WORK REQUIRED: Filter the records, keeping every line that has the string "pose".

Entries taken from a collection:
┄┄┄┄┄┄┄┄┄┄┄┄┄┄┄┄┄┄┄┄
(** The redaction first: it waits, and is judged when the event is stored. *)
Lemma redaction_first : arrives et (arrives er s) = reconcile_redaction persist (ev_event_id er) (mirror_event et (mirror_event er s)).
Proof.
  pose proof (h_table s s_honoured) as Hok. assert (table_ok (events (mirror_event er s))) as Hok1 by (by apply insert_ok).
  assert (application (mirror_event er s) (ev_event_id er) = None) as Hwait.
  { destruct (application _ _) as [[t output]|] eqn:Ea; [|done]. apply application_iff in Ea as (r & Hid & Hr); [|done].
    destruct Hr as [policy redaction target redacted Hfr _ _ _ Hj Ht Hft _ _ _ _ _].
    rewrite Hid, mirror_find, decide_True in Hfr by done. simplify_eq.
    pose proof (shape_names_target (ev_json r) redaction policy (ev_event_id t)) as Hs. rewrite er_redacts in Hs.
    specialize (Hs eq_refl Hj Ht). apply list_elem_of_singleton in Hs. rewrite Hs, mirror_find, decide_False in Hft by done.
    by rewrite not_contained in Hft. }
  assert (arrives er s = mirror_event er s) as ->.
  { rewrite arrives_new by done. unfold reconcile_redactions_for_event. rewrite reconcile_waiting by done. simpl. rewrite er_noted.
    unfold redactions_naming in *. simpl. by rewrite lookup_insert_ne, er_unnamed. }
  rewrite arrives_new by (by apply er_mirrored_new). unfold reconcile_redactions_for_event.
  rewrite reconcile_unwithheld.
  - simpl. rewrite (note_plain et) by done. rewrite er_noted. unfold redactions_naming. simpl. by rewrite lookup_insert_eq.
  - simpl. rewrite (note_plain et) by done. rewrite er_noted. apply bool_decide_eq_false. simpl.
    pose proof (new_not_withheld et et_new) as Hw. apply bool_decide_eq_false in Hw. set_solver.
Qed.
┄┄┄┄┄┄┄┄┄┄┄┄┄┄┄┄┄┄┄┄
OUTPUT OF THE EXERCISE:
  pose proof (h_table s s_honoured) as Hok. assert (table_ok (events (mirror_event er s))) as Hok1 by (by apply insert_ok).
    pose proof (shape_names_target (ev_json r) redaction policy (ev_event_id t)) as Hs. rewrite er_redacts in Hs.
    pose proof (new_not_withheld et et_new) as Hw. apply bool_decide_eq_false in Hw. set_solver.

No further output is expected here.